Lemma request_ext_inside r : inside OPEN (extract_request r).
Proof. unfold extract_request. solve_inside. Qed.

Lemma llm_inside l : inside OPEN (extract_llm l).
Proof. unfold extract_llm. solve_inside. Qed.

Lemma mcp_inside m : inside OPEN (extract_mcp m).
Proof. unfold extract_mcp, extract_tool, extract_resource, extract_prompt. solve_inside. Qed.

Lemma completion_inside c : inside OPEN (extract_completion c).
Proof. unfold extract_completion, set_alias. solve_inside. Qed.

Lemma provenance_inside p : inside OPEN (extract_provenance p).
Proof. unfold extract_provenance. solve_inside. Qed.

Lemma framework_inside f : inside OPEN (extract_framework f).
Proof. unfold extract_framework. solve_inside. Qed.

Lemma custom_inside c : inside OPEN (extract_custom c).
Proof. apply inside_walk_map. below. Qed.

(** ** What a capability set sees *)

(** Under a namespace a capability opens, or under an open one. *)
Definition visible (caps : Capabilities) (key : string) : Prop :=
  (exists p, p ∈ unlocked_bag_prefixes (elements caps) /\ under key p = true) \/ matches_any key OPEN = true.

Lemma elem_concat {A} (x : A) ls : x ∈ concat ls <-> exists l, l ∈ ls /\ x ∈ l.
Proof. setoid_rewrite list_elem_of_In. apply in_concat. Qed.

Lemma unlocked_spec (caps : Capabilities) p :
  p ∈ unlocked_bag_prefixes (elements caps) <-> exists cap, cap ∈ caps /\ p ∈ capability_namespaces cap.
Proof.
  unfold unlocked_bag_prefixes. rewrite elem_of_list_to_set, elem_concat.
  setoid_rewrite list_elem_of_fmap. setoid_rewrite elem_of_elements. naive_solver.
Qed.

Lemma namespaces_spec cap p : p ∈ capability_namespaces cap -> exists e, e ∈ TABLE /\ e.1 = cap /\ p ∈ e.2.
Proof.
  unfold capability_namespaces. destruct (find _ TABLE) as [e|] eqn:Ef; [|by intros ?%not_elem_of_nil].
  apply find_some in Ef as [He%list_elem_of_In Hn%String.eqb_eq]. intros Hp. by exists e.
Qed.

Lemma inside_visible c caps ws :
  has_cap caps c = true -> inside (capability_namespaces (cap_str c)) ws -> Forall (fun w => visible caps w.1) ws.
Proof.
  unfold has_cap. rewrite bool_decide_eq_true. intros Hc Hi. eapply Forall_impl; [exact Hi|].
  intros w (p & Hp & Hu)%matches_any_spec. left. exists p. split; [|done]. apply unlocked_spec. eauto.
Qed.

Lemma open_visible caps ws : inside OPEN ws -> Forall (fun w => visible caps w.1) ws.
Proof. intros Hi. eapply Forall_impl; [exact Hi|]. intros w Hw. by right. Qed.

(** No namespace of the table but those of [names], and no open one, meets [ns]. *)
Definition apart (names ns : list string) : bool :=
  forallb (fun q => forallb (fun p => negb (overlap p q))
    (OPEN ++ concat (map snd (List.filter (fun e => negb (existsb (String.eqb e.1) names)) TABLE)))) ns.

Lemma hidden names ns caps key :
  apart names ns = true -> (forall n, n ∈ names -> n ∉ caps) -> visible caps key -> matches_any key ns = false.
Proof.
  intros Ha Hn Hv. destruct (matches_any key ns) eqn:E; [|done]. exfalso.
  apply matches_any_spec in E as (q & Hq & Hu). unfold apart in Ha. rewrite forallb_forall in Ha.
  specialize (Ha q (proj1 (list_elem_of_In _ _) Hq)). rewrite forallb_forall in Ha.
  assert (Hno : forall p, p ∈ OPEN ++ concat (map snd (List.filter (fun e => negb (existsb (String.eqb e.1) names)) TABLE)) ->
            under key p = true -> False).
  { intros p Hp%list_elem_of_In Hup. specialize (Ha p Hp). by rewrite (under_overlap key p q Hup Hu) in Ha. }
  destruct Hv as [(p & (cap & Hc & Hp)%unlocked_spec & Hup)|(p & Hp & Hup)%matches_any_spec].
  - apply (Hno p); [|done]. apply elem_of_app. right. apply namespaces_spec in Hp as ([n l] & He & <- & Hp). cbn [fst snd] in *.
    apply elem_concat. exists l. split; [|done]. apply list_elem_of_fmap. exists (n, l). split; [done|].
    apply list_elem_of_In, filter_In. split; [by apply list_elem_of_In|]. apply negb_true_iff. cbn [fst].
    destruct (existsb (String.eqb n) names) eqn:Ex; [|done]. apply existsb_exists in Ex as (n' & Hn' & ->%String.eqb_eq).
    exfalso. apply (Hn n'); [by apply list_elem_of_In|done].
  - apply (Hno p); [|done]. apply elem_of_app. by left.
Qed.

(** A slot shown to its capability only: the writes of a visible key are not lost. *)
Lemma gated_hits {A} c (f : A -> Writes) caps key o :
  apart [cap_str c] (capability_namespaces (cap_str c)) = true ->
  (forall v, inside (capability_namespaces (cap_str c)) (f v)) -> visible caps key ->
  hits key (when f (if has_cap caps c then o else None)) = hits key (when f o).
Proof.
  intros Ha Hf Hv. destruct (has_cap caps c) eqn:Hc; [done|]. destruct o as [v|]; [|done]. simpl. symmetry.
  eapply inside_hits; [apply Hf|]. eapply hidden; [exact Ha| |exact Hv]. intros n ->%list_elem_of_singleton.
  unfold has_cap in Hc. by apply bool_decide_eq_false in Hc.
Qed.

Lemma gated_visible {A} c (f : A -> Writes) caps o :
  (forall v, inside (capability_namespaces (cap_str c)) (f v)) ->
  Forall (fun w => visible caps w.1) (when f (if has_cap caps c then o else None)).
Proof.
  intros Hf. destruct (has_cap caps c) eqn:Hc; [|constructor]. eapply inside_visible; [exact Hc|]. by apply inside_when.
Qed.

(** ** Slot by slot *)

Lemma gate_by_cap {T} name c caps (slot : option T) :
  sp_access (slot_policy name) = CapabilityGated -> sp_read_cap (slot_policy name) = Some c -> c <> ReadSubject ->
  gate name caps slot = if has_cap caps c then slot else None.
Proof.
  intros Ha Hr Hc. unfold gate, has_read_access. rewrite Ha, Hr. cbn [is_some_and].
  rewrite bool_decide_eq_false_2 by congruence. by rewrite orb_false_r.
Qed.

(** The attribute a request header is written to. *)
Definition header_key (name : string) : string := "http.request_headers." +:+ str_to_lowercase name.

(** [name] is a request header written to [key]. *)
Definition writes_key (http : HttpExtension) (key name : string) : Prop :=
  is_Some (ht_request_headers http !! name) /\ header_key name = key.

(** A key the redaction leaves alone: no secret header is written to it, and no two headers
    that differ in case only, whose order the view does not keep. *)
Definition plain_header (http : HttpExtension) (key : string) : Prop :=
  ht_secret_headers http = ∅
  \/ (forall name, writes_key http key name -> is_marked (ht_secret_headers http) name = false)
     /\ (forall name name', writes_key http key name -> writes_key http key name' -> name = name').

Definition plain {Message} (x : Extensions Message) (key : string) : Prop :=
  forall http, x_http x = Some http -> plain_header http key.

Lemma query_inside o : inside ["http.query"] (set_opt "http.query" o).
Proof. solve_inside. Qed.

Definition HEADER_KEYS : list string := capability_namespaces "read_headers".

Lemma no_cap_hidden c ns caps key ws :
  has_cap caps c = false -> apart [cap_str c] ns = true -> visible caps key -> inside ns ws -> hits key ws = [].
Proof.
  intros Hc Ha Hv Hi. eapply inside_hits; [exact Hi|]. eapply hidden; [exact Ha| |exact Hv].
  intros n ->%list_elem_of_singleton. unfold has_cap in Hc. by apply bool_decide_eq_false in Hc.
Qed.

Lemma http_split http : exists pre post,
  extract_http http = pre ++ set_opt "http.query" (ht_query http) ++ post
  /\ inside HEADER_KEYS pre /\ inside HEADER_KEYS post.
Proof.
  unfold extract_http. rewrite (app_assoc (set_opt "http.method" _)). eexists _, _. split; [reflexivity|]. split; solve_inside.
Qed.

(** The headers of a map that are written to [key]. *)
Definition keyed (key : string) (m : gmap string string) : list (string * string) :=
  List.filter (fun kv => String.eqb (header_key kv.1) key) (hash_iter m).

Lemma keyed_elem key m name v : (name, v) ∈ keyed key m <-> m !! name = Some v /\ header_key name = key.
Proof.
  unfold keyed. rewrite list_elem_of_In, filter_In, <- list_elem_of_In, hash_iter_perm, elem_of_map_to_list.
  by rewrite String.eqb_eq.
Qed.

Lemma keyed_nodup key m : NoDup (keyed key m).
Proof. apply NoDup_ListNoDup, List.NoDup_filter, NoDup_ListNoDup. rewrite hash_iter_perm. apply NoDup_map_to_list. Qed.

Lemma header_hits key m :
  hits key (header_writes "http.request_headers." m) = map (fun kv => (header_key kv.1, AVString kv.2)) (keyed key m).
Proof.
  unfold hits, header_writes, keyed. induction (hash_iter m) as [|[name v] l IH]; [done|]. cbn [map List.filter fst].
  rewrite IH. change ("http.request_headers." +:+ str_to_lowercase name) with (header_key name).
  by destruct (String.eqb _ key).
Qed.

------------------------------

EXERCISE DIRECTIONS
Word for word, restate the lines of the data above that fall between the line holding "Forall (fun w => visible caps w.1) (when" and the line holding "intros Hc Ha", inclusive, and no other lines.

OUTPUT BELOW
  Forall (fun w => visible caps w.1) (when f (if has_cap caps c then o else None)).
Proof.
  intros Hf. destruct (has_cap caps c) eqn:Hc; [|constructor]. eapply inside_visible; [exact Hc|]. by apply inside_when.
Qed.

(** ** Slot by slot *)

Lemma gate_by_cap {T} name c caps (slot : option T) :
  sp_access (slot_policy name) = CapabilityGated -> sp_read_cap (slot_policy name) = Some c -> c <> ReadSubject ->
  gate name caps slot = if has_cap caps c then slot else None.
Proof.
  intros Ha Hr Hc. unfold gate, has_read_access. rewrite Ha, Hr. cbn [is_some_and].
  rewrite bool_decide_eq_false_2 by congruence. by rewrite orb_false_r.
Qed.

(** The attribute a request header is written to. *)
Definition header_key (name : string) : string := "http.request_headers." +:+ str_to_lowercase name.

(** [name] is a request header written to [key]. *)
Definition writes_key (http : HttpExtension) (key name : string) : Prop :=
  is_Some (ht_request_headers http !! name) /\ header_key name = key.

(** A key the redaction leaves alone: no secret header is written to it, and no two headers
    that differ in case only, whose order the view does not keep. *)
Definition plain_header (http : HttpExtension) (key : string) : Prop :=
  ht_secret_headers http = ∅
  \/ (forall name, writes_key http key name -> is_marked (ht_secret_headers http) name = false)
     /\ (forall name name', writes_key http key name -> writes_key http key name' -> name = name').

Definition plain {Message} (x : Extensions Message) (key : string) : Prop :=
  forall http, x_http x = Some http -> plain_header http key.

Lemma query_inside o : inside ["http.query"] (set_opt "http.query" o).
Proof. solve_inside. Qed.

Definition HEADER_KEYS : list string := capability_namespaces "read_headers".

Lemma no_cap_hidden c ns caps key ws :
  has_cap caps c = false -> apart [cap_str c] ns = true -> visible caps key -> inside ns ws -> hits key ws = [].
Proof.
  intros Hc Ha Hv Hi. eapply inside_hits; [exact Hi|]. eapply hidden; [exact Ha| |exact Hv].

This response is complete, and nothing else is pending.